Il numero che spinge alla riapertura

Nelle previsioni del Centro Studi di Confindustria c’è tutta l’urgenza delle imprese concentrato in una cifra: da maggio in poi ogni settimana di ulteriore blocco del manifatturiero costa lo 0,75% del Pil. Ovvero 13 miliardi

MARCO BERTORELLO VIA GETTY IMAGES

 

La spinta delle imprese a che non si perda tempo e a che il governo inizi fin d’ora a pensare a come far ripartire le attività produttive ferme almeno fino a Pasqua è tutta concentrata in un numero del rapporto del Centro studi di Confindustria sugli effetti del coronavirus sull’economia italiana. Non è tanto la previsione del crollo del pil del -6% quest’anno, cosa più o meno confermata da tanti altri istituti economici, a dare il senso dell’urgenza, in quanto ormai si tratta di un dato abbastanza condiviso e difficilmente si potrà risalire la china in questo 2020. Il numero che davvero fa impressione è un altro: gli industriali stimano che da maggio in poi per ogni settimana di ulteriore blocco delle aziende il sistema Italia perderà un ulteriore 0,75% del pil ovvero una cifra che a spanne si aggira sui 13 miliardi. Quindi più si ritarda la ripartenza e più si perde crescita economica a rotta di collo. E di conseguenza si perdono fatturato per le imprese, salari per i lavoratori, tasse per lo Stato, in un circolo vizioso che può mettere in ginocchio l’Italia. Con implicazioni sociali perfino difficili da immaginare visto che già adesso qua e là in Italia inizia a montare la rabbia dei più poveri e più esposti allo tsunami Coronavirus.
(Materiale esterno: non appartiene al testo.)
(** [Uppercase] and [Lowercase] convert exactly the letters of the string,
    in place: the terminator and the bytes behind it stay. *)
Theorem case_conversion_correct (s rest : list Z)
    (Hs : Forall (fun x => x <> 0) s) (Hlen : Z.of_nat (length s) < 2147483648) :
  Uppercase (s ++ 0 :: rest) = Some ((upper <$> s) ++ 0 :: rest) /\
  Lowercase (s ++ 0 :: rest) = Some ((lower <$> s) ++ 0 :: rest).
Proof.
  unfold Uppercase, Lowercase. rewrite !strlen_spec by done. cbn [mbind option_bind].
  rewrite Nat2Z.id. split;
    [exact (Uppercase_loop_spec [] s (0 :: rest))|exact (Lowercase_loop_spec [] s (0 :: rest))].
Qed.

Lemma case_conversion_correct_witness :
  Uppercase [104; 73; 64; 0; 104] = Some [72; 73; 64; 0; 104].
Proof.
  apply (case_conversion_correct [104; 73; 64] [104]); [repeat constructor; discriminate|].
  reflexivity.
Defined.

(** *** Copying *)

Lemma strncpy_copy_end p s q b rest n :
  length p = length q ->
  Forall (fun x => x <> 0) s -> (length s < n)%nat -> (length s < length b)%nat ->
  strncpy_copy n (p ++ b) (q ++ s ++ 0 :: rest) (Z.of_nat (length p)) =
    Some (p ++ s ++ 0 :: drop (S (length s)) b, Z.of_nat (length p + S (length s))).
Proof.
  revert n p q b. induction s as [|x s IH]; intros n p q b Hpq Hs Hn Hb;
    (destruct n as [|n]; [simpl in *; lia|]); cbn [strncpy_copy app length] in *.
  - rewrite Hpq, rd_mid, <- Hpq. cbn [mbind option_bind].
    destruct b as [|y b]; [simpl in Hb; lia|]. rewrite wr_mid. cbn [mbind option_bind negb Z.eqb].
    do 3 f_equal. lia.
  - inversion Hs as [|? ? Hx Hs']; subst. rewrite Hpq, rd_mid, <- Hpq. cbn [mbind option_bind].
    destruct b as [|y b]; [simpl in Hb; lia|]. rewrite wr_mid. cbn [mbind option_bind].
    destruct (Z.eqb_spec x 0); [done|]. cbn [negb].
    rewrite (mid_snoc p), (mid_snoc q), <- (length_snoc p x).
    rewrite IH; [|by rewrite !length_app, Hpq|done|lia|simpl in Hb; lia].
    rewrite <- !app_assoc. simpl. do 2 f_equal. rewrite length_app. simpl. lia.
Qed.

Lemma strncpy_copy_full p s q b rest :
  Forall (fun x => x <> 0) s -> (length s <= length b)%nat -> length p = length q ->
  strncpy_copy (length s) (p ++ b) (q ++ s ++ rest) (Z.of_nat (length p)) =
    Some (p ++ s ++ drop (length s) b, 0).
Proof.
  revert p q b. induction s as [|x s IH]; intros p q b Hs Hb Hpq;
    cbn [strncpy_copy app length] in *; [done|].
  inversion Hs as [|? ? Hx Hs']; subst. rewrite Hpq, rd_mid, <- Hpq. cbn [mbind option_bind].
  destruct b as [|y b]; [simpl in Hb; lia|]. rewrite wr_mid. cbn [mbind option_bind].
  destruct (Z.eqb_spec x 0); [done|]. cbn [negb].
  rewrite (mid_snoc p), (mid_snoc q), <- (length_snoc p x).
  rewrite IH; [|done|simpl in Hb; lia|by rewrite !length_app, Hpq].
  rewrite <- !app_assoc. done.
Qed.

Lemma strncpy_fill_spec k p b :
  (k <= length b)%nat ->
  strncpy_fill k (p ++ b) (Z.of_nat (length p)) = Some (p ++ replicate k 0 ++ drop k b).
Proof.
  revert p b. induction k as [|k IH]; intros p b Hk; cbn [strncpy_fill]; [done|].
  destruct b as [|y b]; simpl in Hk; [lia|]. rewrite wr_mid. cbn [mbind option_bind].
  rewrite mid_snoc, <- (length_snoc p 0), IH by lia. rewrite <- app_assoc. done.
Qed.

(** [strncpy] of a string shorter than the count: the string, then zeros. *)
Lemma strncpy_short s rest b n :
  Forall (fun x => x <> 0) s -> Z.of_nat (length s) < n -> n <= Z.of_nat (length b) ->
  strncpy b (s ++ 0 :: rest) n =
    Some (s ++ replicate (Z.to_nat n - length s) 0 ++ drop (Z.to_nat n) b).
Proof.
  intros Hs Hn Hb. unfold strncpy.
  pose proof (strncpy_copy_end [] s [] b rest (Z.to_nat n) eq_refl Hs ltac:(lia) ltac:(lia)) as H.
  change (Z.of_nat (length (@nil Z))) with 0 in H. cbn [app length] in H. rewrite H.
  cbn [mbind option_bind Nat.add].
  replace (s ++ 0 :: drop (S (length s)) b) with ((s ++ [0]) ++ drop (S (length s)) b)
    by (by rewrite <- app_assoc).
  replace (Z.of_nat (S (length s))) with (Z.of_nat (length (s ++ [0])))
    by (rewrite length_app; simpl; lia).
  rewrite strncpy_fill_spec by (rewrite length_app, length_drop; simpl; lia).
  rewrite length_app, drop_drop, <- app_assoc. cbn [app length]. do 2 f_equal.
  replace (Z.to_nat n - length s)%nat with (S (Z.to_nat n - S (length s)))%nat by lia.
  cbn [replicate app]. do 2 f_equal; [f_equal|f_equal]; lia.
Qed.

(** [strcpy] copies the string with its terminator and leaves the rest of
    the destination as it was. *)
Theorem strcpy_correct (s rest b : list Z) (Hs : Forall (fun x => x <> 0) s)
    (Hroom : (length s < length b)%nat) (Hlen : Z.of_nat (length s) < 2147483647) :
  strcpy b (s ++ 0 :: rest) = Some (s ++ 0 :: drop (S (length s)) b).
Proof.
  unfold strcpy. rewrite strlen_spec by (done || lia). cbn [mbind option_bind].
  rewrite u32_small, strncpy_short by (done || lia). cbn [mbind option_bind].
  replace (Z.to_nat (Z.of_nat (length s) + 1)) with (S (length s)) by lia.
  replace (S (length s) - length s)%nat with 1%nat by lia. cbn [replicate app].
  by rewrite wr_mid.
Qed.

Lemma strcpy_correct_witness :
  strcpy [1; 2; 3; 4; 5] [104; 105; 0; 9] = Some [104; 105; 0; 4; 5].
Proof.
  apply (strcpy_correct [104; 105] [9] [1; 2; 3; 4; 5]);
    [repeat constructor; discriminate|simpl; lia|reflexivity].
Defined.

(** [strncpy] erases what it copied when the source has no terminator
    among its first [n] characters: [extern_iter] is still 0, so the padding
    loop overwrites all [n] bytes with zeros.  Shorter sources are copied and
    padded as documented. *)
Theorem strncpy_behaviour (s rest b : list Z) (n : Z) (Hs : Forall (fun x => x <> 0) s)
    (Hroom : n <= Z.of_nat (length b)) :
  (Z.of_nat (length s) < n ->
     strncpy b (s ++ 0 :: rest) n =
       Some (s ++ replicate (Z.to_nat n - length s) 0 ++ drop (Z.to_nat n) b)) /\
  (n = Z.of_nat (length s) ->
     strncpy b (s ++ rest) n = Some (replicate (Z.to_nat n) 0 ++ drop (Z.to_nat n) b)).
Proof.
  split; [intros; by apply strncpy_short|]. intros ->. unfold strncpy. rewrite Nat2Z.id.
  pose proof (strncpy_copy_full [] s [] b rest Hs ltac:(lia) eq_refl) as H.
  change (Z.of_nat (length (@nil Z))) with 0 in H. cbn [app length] in H. rewrite H. cbn [mbind option_bind].
  rewrite Z.sub_0_r, Nat2Z.id.
  pose proof (strncpy_fill_spec (length s) [] (s ++ drop (length s) b)) as Hf.
  change (Z.of_nat (length (@nil Z))) with 0 in Hf. cbn [app] in Hf. rewrite Hf by (rewrite length_app; lia).
  by rewrite drop_app_length.
Qed.
(* ===== verification/LinkedList.v ===== *)
(** * Linked lists and spinlocks (src/libz/fudge/list.c, spinlock.c, x86/atomic.s)

    Items and list headers live in two stores indexed by address; the pointer
    updates of [list_add_unsafe] and [list_remove_unsafe] are updates of the
    item store, so aliasing between [list->head], [list->tail] and an item's
    neighbours is the aliasing of the source.  [None] is the dereference of an
    invalid pointer, or an [acquire] of a lock that is held, which spins.  The
    lock itself is modelled again at the end as a step relation over any number
    of threads. *)
From S2P Require Import Prelude.

Local Open Scope Z_scope.

(** ** Data (list.h, spinlock.h) *)

Record list_item := Item { it_next : Z; it_prev : Z; it_data : Z }.
Record list_hdr := Hdr { l_lock : Z; l_head : Z; l_tail : Z; l_count : Z }.
Record store := Store { items : gmap Z list_item; lists : gmap Z list_hdr }.

Definition with_items (s : store) (its : gmap Z list_item) : store := Store its (lists s).
Definition with_hdr (s : store) (l : Z) (h : list_hdr) : store :=
  Store (items s) (<[l := h]> (lists s)).

(** [p->next = v] and [p->prev = v] *)
Definition link_next (its : gmap Z list_item) (p v : Z) : option (gmap Z list_item) :=
  i ← its !! p; Some (<[p := Item v (it_prev i) (it_data i)]> its).
Definition link_prev (its : gmap Z list_item) (p v : Z) : option (gmap Z list_item) :=
  i ← its !! p; Some (<[p := Item (it_next i) v (it_data i)]> its).

(** ** spinlock.c on the lock of a list *)

Definition set_lock (s : store) (l v : Z) : option store :=
  h ← lists s !! l; Some (with_hdr s l (Hdr v (l_head h) (l_tail h) (l_count h))).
Del resto che le imprese scalpitino e non vedano l’ora di tornare alla produzione anche se non c’è normalità lo si percepisce da tanti segnali arrivati negli ultimi giorni. Ad esempio ieri il presidente di Federacciai, Alessandro Banzato, ha chiesto esplicitamente che le acciaierie italiane possano, seppur con gradualità e tutti gli standard di sicurezza del caso, riaprire i cancelli. In questo caso la preoccupazione maggiore deriva dal comportamento dei competitor: siccome in Spagna, Francia e Germania si continua a produrre, la preoccupazione è di uscire dal mercato una volta superata l’emergenza. Diverse invece sono le motivazioni di un altro settore che pure vorrebbe accelerare la ripartenza: stiamo parlando della meccanica industriale ovvero quell’arcipelago di fabbriche che producono macchine, componenti e ricambi per altre industrie, soprattutto quelle legate alle filiere produttive di beni e servizi essenziali. E infine, come sempre, nel mondo produttivo italiano alcuni territori sono più insofferenti che altri alla serrata nazionale: soprattutto il Nord-est spinge per riaprire i battenti il più presto possibile, basta leggere le dichiarazioni degli industriali veneti e friulani. In generale, comunque, a parte le sfumature, il mondo produttivo ormai fatica a convivere con la serrata forzata.

Dai numeri, dalle fabbriche e dai territori l’allarme che arriva fino a palazzo Chigi è quindi univoco: non si può pensare di tenere chiusa totalmente l’Italia più di un altro paio di settimane. Anche perché più lenta sarà la capacità di reazione, più sarà difficile far ripartire i consumi delle famiglie, gli investimenti pubblici e privati e l’export italiano. E tanti più soldi pubblici serviranno per evitare che il paese sprofondi in una crisi sociale durissima. Del resto le parole dell’ex presidente della Bce, Mario Draghi, affidate la settimana scorsa al Ft si coniugano ben con le preoccupazioni degli imprenditori, soprattutto quando sottolinea come debba servire “da monito la memoria delle sofferenze degli europei durante gli anni Venti”. Appunto, bisogna evitare gli errori del passato, bisogna evitare che la pandemia si trasformi in una nuova Grande Depressione.